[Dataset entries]
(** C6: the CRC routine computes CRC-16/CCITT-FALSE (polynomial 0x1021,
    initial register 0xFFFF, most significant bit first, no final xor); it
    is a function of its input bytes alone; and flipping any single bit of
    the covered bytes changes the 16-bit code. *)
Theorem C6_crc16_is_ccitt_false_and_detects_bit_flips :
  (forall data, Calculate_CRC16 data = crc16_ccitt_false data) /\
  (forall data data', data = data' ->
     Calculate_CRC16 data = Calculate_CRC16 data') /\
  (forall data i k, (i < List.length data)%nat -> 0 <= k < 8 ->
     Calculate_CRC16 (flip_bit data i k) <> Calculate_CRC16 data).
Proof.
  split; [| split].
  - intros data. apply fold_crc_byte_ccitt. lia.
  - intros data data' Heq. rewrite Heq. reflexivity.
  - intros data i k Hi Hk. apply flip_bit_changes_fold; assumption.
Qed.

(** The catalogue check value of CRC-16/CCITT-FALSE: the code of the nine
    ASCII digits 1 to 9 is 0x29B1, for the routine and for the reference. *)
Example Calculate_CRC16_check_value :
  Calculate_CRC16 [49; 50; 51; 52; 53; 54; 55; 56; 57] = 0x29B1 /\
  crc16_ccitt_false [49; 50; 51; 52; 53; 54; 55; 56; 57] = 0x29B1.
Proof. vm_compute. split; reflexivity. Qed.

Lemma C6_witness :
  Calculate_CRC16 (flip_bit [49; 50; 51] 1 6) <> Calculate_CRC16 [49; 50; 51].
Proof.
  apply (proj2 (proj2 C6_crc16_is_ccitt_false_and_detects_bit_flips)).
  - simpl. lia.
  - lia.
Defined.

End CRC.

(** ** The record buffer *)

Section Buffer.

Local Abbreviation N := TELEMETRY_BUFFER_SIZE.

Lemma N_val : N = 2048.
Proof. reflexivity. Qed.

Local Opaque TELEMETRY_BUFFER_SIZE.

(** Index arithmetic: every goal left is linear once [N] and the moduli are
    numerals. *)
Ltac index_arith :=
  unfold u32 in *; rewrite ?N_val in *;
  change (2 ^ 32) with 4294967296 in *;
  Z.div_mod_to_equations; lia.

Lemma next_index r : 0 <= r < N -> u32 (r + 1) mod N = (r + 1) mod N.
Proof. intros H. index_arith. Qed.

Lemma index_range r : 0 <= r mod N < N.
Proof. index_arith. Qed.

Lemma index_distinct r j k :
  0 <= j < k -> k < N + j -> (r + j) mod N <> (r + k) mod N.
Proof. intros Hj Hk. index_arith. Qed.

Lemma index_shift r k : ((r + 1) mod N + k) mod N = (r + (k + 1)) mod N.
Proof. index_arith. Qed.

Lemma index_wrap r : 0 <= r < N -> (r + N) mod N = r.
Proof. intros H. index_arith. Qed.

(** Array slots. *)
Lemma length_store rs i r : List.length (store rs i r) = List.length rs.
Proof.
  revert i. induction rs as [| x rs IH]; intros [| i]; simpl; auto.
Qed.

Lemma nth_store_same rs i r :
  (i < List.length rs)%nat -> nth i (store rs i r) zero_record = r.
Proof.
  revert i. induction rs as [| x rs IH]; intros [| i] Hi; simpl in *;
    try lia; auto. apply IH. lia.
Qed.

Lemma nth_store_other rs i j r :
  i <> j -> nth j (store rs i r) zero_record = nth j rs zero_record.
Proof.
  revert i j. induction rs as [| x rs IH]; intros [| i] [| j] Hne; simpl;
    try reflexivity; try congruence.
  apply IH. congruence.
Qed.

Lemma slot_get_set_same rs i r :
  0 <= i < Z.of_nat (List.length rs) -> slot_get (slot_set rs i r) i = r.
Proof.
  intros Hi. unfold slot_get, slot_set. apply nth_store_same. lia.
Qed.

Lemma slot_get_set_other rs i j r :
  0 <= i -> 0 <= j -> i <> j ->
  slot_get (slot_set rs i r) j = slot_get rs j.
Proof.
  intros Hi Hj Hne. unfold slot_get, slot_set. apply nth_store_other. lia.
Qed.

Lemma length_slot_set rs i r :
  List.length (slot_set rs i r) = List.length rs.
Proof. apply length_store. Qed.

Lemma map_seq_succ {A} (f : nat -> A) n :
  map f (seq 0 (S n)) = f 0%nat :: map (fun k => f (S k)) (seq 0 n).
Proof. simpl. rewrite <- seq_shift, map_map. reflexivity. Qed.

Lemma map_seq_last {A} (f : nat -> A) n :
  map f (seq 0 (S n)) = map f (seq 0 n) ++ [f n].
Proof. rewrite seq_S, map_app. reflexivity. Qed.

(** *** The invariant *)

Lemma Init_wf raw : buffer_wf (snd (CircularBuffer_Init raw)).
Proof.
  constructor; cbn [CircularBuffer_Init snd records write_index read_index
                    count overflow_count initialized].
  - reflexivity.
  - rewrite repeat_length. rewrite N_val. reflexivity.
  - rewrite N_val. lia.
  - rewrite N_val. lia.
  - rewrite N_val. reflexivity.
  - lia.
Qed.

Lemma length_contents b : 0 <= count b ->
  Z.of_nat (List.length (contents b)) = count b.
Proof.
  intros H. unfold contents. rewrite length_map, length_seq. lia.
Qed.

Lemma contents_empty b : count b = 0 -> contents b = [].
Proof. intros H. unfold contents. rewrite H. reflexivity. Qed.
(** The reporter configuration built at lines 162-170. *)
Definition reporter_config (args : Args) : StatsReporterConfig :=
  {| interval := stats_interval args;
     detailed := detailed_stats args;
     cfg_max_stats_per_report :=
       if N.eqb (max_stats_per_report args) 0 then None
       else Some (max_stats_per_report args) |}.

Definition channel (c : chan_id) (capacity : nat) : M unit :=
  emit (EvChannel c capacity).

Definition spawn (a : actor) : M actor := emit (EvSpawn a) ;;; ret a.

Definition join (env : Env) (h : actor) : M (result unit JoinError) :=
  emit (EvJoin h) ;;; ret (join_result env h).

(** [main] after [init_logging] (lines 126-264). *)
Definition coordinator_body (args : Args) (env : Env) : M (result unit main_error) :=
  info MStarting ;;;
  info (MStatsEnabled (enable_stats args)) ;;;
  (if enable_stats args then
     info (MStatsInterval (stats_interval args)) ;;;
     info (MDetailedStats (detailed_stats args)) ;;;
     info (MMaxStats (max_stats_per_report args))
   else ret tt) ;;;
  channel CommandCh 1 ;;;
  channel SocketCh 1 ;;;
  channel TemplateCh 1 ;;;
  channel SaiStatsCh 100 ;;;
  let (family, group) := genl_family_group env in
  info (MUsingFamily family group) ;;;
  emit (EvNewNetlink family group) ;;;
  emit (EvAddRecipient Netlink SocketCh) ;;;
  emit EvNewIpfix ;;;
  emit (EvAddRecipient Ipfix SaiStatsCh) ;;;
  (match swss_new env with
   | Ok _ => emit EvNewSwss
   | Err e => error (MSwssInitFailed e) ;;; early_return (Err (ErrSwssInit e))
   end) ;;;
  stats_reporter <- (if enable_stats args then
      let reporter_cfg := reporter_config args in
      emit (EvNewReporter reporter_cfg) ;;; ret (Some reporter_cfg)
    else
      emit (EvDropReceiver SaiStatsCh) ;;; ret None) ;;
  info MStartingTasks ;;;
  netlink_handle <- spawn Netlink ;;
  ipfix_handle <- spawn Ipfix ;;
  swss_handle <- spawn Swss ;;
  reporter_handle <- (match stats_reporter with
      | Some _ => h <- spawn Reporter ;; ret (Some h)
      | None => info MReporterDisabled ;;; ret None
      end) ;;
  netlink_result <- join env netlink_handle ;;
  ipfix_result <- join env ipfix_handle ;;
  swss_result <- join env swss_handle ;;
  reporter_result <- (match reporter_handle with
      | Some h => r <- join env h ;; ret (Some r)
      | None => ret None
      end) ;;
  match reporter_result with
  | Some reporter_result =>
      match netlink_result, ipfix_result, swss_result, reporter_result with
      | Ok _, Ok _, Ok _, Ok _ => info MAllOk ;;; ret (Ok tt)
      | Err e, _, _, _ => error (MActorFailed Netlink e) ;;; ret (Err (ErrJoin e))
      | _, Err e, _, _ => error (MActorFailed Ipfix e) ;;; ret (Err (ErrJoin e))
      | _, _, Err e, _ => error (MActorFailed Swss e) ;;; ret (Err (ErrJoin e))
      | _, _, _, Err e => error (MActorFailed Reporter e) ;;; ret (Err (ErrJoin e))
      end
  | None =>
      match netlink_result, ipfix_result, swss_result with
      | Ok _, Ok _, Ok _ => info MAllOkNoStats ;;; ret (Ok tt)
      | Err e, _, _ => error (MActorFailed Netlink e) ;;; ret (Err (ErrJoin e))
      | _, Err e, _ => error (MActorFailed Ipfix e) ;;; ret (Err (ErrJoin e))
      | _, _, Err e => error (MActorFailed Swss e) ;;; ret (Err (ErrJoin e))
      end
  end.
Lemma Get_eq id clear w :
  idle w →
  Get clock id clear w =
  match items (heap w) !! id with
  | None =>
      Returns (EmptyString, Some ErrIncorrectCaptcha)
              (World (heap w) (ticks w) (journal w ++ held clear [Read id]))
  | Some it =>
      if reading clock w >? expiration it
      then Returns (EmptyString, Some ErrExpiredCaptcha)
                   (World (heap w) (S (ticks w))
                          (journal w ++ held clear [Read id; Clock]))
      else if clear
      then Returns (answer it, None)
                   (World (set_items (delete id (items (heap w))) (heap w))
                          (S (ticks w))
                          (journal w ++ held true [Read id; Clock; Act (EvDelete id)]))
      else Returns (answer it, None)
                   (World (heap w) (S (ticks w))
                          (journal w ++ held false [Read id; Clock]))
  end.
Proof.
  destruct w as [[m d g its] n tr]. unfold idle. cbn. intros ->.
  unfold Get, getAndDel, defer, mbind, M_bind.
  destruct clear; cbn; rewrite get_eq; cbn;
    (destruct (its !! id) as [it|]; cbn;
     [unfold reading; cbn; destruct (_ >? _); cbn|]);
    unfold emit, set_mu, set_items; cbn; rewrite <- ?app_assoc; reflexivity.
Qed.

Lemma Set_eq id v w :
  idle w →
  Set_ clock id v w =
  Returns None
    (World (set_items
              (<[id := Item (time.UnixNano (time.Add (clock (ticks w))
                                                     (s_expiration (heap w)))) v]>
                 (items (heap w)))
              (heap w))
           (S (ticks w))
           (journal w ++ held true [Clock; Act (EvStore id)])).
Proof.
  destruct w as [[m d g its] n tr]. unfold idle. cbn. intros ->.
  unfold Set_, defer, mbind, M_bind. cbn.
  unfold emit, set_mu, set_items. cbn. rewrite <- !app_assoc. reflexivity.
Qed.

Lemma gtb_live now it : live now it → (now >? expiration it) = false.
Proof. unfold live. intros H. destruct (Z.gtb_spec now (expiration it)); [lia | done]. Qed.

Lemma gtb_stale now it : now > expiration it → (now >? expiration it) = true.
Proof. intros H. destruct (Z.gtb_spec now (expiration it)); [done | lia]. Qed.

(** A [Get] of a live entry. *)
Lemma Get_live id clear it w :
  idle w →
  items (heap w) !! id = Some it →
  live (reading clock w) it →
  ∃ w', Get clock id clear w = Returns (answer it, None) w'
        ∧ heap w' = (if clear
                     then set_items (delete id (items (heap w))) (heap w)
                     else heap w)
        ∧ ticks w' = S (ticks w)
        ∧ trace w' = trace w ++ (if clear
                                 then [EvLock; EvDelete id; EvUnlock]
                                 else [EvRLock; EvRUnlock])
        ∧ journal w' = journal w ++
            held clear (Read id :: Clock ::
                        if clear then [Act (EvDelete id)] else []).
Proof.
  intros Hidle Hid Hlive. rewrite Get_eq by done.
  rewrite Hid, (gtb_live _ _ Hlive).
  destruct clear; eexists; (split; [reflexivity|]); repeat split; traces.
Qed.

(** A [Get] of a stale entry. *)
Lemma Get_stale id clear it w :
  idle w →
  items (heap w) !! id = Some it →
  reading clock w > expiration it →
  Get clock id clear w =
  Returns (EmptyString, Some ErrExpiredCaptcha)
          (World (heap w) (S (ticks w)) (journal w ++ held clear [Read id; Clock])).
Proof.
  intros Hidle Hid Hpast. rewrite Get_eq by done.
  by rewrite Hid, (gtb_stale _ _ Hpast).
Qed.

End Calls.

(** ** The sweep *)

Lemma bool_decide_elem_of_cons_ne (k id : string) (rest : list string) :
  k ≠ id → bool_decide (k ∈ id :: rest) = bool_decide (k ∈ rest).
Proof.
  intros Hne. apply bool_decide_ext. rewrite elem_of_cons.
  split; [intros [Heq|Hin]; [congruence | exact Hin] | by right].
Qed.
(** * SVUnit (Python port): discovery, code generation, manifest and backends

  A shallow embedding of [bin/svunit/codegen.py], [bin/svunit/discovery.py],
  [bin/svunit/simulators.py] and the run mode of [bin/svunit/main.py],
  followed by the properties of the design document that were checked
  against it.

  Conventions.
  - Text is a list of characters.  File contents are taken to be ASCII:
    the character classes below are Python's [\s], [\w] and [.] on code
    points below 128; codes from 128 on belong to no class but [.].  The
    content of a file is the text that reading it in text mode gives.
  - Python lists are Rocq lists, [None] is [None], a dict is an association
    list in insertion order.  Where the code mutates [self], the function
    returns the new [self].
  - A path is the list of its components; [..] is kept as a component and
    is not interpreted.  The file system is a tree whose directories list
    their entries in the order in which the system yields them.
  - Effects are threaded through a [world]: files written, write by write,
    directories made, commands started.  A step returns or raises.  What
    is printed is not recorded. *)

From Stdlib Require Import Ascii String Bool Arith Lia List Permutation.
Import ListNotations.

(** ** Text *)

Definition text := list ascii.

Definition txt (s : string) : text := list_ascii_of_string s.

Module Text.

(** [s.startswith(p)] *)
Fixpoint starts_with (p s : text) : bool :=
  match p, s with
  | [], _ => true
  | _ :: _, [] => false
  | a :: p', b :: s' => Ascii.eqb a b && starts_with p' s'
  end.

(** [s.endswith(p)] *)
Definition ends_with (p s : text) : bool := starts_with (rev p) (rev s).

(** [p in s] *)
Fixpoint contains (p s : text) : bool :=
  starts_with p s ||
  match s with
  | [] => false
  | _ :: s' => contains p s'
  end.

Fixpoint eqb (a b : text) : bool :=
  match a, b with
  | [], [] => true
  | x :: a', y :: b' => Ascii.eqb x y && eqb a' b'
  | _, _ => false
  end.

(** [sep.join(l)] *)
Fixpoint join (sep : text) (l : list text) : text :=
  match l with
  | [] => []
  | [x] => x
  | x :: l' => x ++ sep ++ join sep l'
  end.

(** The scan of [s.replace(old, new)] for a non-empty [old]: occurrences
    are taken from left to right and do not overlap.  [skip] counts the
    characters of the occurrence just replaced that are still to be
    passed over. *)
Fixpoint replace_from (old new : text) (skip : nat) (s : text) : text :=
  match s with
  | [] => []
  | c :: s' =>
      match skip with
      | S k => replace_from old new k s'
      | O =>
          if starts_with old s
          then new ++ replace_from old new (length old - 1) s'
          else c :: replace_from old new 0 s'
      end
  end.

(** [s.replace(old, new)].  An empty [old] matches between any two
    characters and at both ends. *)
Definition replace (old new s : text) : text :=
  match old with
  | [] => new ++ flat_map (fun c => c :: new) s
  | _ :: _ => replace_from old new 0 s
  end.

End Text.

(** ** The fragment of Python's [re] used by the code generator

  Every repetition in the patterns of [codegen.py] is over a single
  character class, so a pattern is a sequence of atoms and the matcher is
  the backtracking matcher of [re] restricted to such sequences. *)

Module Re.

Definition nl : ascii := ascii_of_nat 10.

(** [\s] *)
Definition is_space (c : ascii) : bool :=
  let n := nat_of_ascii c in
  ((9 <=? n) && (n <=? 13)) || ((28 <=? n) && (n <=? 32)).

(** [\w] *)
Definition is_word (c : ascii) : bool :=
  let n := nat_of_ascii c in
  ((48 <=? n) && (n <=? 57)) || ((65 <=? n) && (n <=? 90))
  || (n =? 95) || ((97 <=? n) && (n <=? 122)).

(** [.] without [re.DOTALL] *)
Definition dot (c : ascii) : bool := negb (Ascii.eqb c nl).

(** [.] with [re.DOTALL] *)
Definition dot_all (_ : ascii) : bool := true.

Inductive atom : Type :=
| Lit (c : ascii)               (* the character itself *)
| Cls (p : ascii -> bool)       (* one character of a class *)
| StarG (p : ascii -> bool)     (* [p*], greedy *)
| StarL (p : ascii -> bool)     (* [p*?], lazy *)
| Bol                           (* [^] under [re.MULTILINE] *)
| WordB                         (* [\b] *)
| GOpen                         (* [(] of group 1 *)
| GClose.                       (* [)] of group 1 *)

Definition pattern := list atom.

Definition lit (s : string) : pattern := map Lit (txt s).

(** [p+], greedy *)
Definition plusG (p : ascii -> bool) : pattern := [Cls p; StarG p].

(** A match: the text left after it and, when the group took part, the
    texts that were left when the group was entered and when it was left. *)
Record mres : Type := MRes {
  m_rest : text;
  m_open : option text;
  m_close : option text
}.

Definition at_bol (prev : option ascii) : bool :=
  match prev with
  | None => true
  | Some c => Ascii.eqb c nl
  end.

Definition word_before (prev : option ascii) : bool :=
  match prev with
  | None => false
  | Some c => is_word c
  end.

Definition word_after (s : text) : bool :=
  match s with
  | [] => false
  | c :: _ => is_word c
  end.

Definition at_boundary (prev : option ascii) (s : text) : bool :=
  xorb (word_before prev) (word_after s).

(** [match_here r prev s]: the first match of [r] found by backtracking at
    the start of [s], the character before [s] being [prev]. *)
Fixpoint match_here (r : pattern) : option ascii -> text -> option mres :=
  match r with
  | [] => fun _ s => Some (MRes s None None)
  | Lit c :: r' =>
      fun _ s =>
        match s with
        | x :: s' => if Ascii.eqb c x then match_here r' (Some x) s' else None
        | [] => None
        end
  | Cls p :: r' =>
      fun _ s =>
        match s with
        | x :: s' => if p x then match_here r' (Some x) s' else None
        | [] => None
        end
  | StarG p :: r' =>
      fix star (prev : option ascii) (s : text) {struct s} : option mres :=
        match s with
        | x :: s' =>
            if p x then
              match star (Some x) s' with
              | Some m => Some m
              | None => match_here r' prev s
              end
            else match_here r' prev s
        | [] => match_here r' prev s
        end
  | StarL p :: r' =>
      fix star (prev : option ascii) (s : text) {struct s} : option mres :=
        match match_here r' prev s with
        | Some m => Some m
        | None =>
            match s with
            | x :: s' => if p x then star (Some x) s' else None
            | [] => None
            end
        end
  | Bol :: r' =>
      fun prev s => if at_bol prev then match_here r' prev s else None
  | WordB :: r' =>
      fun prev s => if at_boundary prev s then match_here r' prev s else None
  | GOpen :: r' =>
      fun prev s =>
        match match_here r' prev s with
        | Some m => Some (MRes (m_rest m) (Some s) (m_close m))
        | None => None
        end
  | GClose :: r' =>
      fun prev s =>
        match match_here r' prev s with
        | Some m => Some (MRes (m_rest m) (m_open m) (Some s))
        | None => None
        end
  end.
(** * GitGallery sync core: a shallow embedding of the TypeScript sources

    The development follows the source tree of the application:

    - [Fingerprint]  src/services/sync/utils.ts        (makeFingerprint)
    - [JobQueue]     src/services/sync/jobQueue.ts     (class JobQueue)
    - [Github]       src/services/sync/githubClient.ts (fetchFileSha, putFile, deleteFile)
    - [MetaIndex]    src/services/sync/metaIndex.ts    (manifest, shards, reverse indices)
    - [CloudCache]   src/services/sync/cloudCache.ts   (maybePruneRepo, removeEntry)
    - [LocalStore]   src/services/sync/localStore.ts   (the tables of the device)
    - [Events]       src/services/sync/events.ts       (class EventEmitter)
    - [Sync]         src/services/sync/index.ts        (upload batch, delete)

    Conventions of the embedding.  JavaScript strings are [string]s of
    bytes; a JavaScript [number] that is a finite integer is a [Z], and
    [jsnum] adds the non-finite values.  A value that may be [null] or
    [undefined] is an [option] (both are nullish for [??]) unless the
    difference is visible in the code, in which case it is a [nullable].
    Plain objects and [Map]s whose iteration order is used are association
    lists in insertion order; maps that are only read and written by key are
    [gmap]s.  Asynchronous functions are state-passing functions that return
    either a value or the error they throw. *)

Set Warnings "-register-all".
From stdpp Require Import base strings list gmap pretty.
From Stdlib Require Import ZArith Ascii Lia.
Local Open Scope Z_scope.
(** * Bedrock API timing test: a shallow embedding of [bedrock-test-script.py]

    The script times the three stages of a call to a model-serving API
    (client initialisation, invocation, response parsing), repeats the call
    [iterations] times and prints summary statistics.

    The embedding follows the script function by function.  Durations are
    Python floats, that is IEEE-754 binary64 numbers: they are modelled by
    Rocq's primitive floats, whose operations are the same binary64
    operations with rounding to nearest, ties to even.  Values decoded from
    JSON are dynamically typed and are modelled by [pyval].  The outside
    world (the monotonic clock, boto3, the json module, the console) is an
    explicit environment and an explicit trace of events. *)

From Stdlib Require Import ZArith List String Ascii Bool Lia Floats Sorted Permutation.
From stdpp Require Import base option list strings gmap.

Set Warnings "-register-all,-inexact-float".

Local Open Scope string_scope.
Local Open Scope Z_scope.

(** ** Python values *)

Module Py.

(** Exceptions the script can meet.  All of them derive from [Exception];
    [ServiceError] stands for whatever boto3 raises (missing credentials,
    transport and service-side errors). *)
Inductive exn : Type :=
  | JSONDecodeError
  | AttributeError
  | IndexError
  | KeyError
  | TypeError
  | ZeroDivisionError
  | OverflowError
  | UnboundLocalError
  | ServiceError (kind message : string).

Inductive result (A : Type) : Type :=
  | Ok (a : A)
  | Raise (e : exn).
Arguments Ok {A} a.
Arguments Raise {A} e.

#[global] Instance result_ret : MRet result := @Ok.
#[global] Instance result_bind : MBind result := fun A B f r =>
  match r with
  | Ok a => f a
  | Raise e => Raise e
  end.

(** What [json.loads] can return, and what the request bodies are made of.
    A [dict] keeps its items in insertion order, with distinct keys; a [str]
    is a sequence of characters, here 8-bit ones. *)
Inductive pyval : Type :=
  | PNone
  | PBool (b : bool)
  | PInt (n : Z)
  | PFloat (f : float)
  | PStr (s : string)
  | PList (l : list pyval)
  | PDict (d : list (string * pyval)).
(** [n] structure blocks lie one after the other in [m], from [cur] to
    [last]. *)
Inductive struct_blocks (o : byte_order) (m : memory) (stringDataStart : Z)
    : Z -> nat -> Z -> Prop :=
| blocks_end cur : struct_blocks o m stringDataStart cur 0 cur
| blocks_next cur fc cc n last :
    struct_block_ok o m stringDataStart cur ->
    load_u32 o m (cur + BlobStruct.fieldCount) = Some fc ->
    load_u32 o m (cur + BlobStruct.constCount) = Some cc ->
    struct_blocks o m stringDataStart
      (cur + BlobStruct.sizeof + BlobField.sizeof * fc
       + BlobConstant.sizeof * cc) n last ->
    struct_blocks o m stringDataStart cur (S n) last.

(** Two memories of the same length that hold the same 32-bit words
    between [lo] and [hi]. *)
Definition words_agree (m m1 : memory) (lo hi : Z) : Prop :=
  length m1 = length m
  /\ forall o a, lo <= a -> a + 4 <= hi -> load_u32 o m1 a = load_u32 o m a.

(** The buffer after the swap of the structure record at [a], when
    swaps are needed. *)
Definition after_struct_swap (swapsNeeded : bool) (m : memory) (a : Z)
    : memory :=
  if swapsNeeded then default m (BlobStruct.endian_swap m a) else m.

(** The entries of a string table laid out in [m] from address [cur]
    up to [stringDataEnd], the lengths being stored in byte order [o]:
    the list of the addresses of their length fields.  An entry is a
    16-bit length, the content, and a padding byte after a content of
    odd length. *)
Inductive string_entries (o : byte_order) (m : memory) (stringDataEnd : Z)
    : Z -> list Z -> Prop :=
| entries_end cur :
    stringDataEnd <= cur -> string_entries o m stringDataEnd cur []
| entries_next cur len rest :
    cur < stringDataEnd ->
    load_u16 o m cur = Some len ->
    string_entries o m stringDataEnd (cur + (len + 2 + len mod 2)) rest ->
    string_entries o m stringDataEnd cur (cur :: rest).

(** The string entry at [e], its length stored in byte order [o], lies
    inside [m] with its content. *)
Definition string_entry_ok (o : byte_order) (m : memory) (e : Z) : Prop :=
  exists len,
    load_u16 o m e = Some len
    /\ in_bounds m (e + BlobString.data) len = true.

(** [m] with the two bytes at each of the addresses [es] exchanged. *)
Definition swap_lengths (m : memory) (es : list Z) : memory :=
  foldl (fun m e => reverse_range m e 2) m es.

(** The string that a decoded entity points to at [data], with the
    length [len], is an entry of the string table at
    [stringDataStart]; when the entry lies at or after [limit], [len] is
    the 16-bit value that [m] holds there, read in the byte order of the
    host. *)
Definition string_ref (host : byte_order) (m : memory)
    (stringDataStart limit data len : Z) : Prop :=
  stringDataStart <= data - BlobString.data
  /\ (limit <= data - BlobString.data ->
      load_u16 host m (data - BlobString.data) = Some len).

• Exercise description:
Whenever the word "done" occurs in a line of the records, that line counts once; state the total alone.

• Output of the task:
4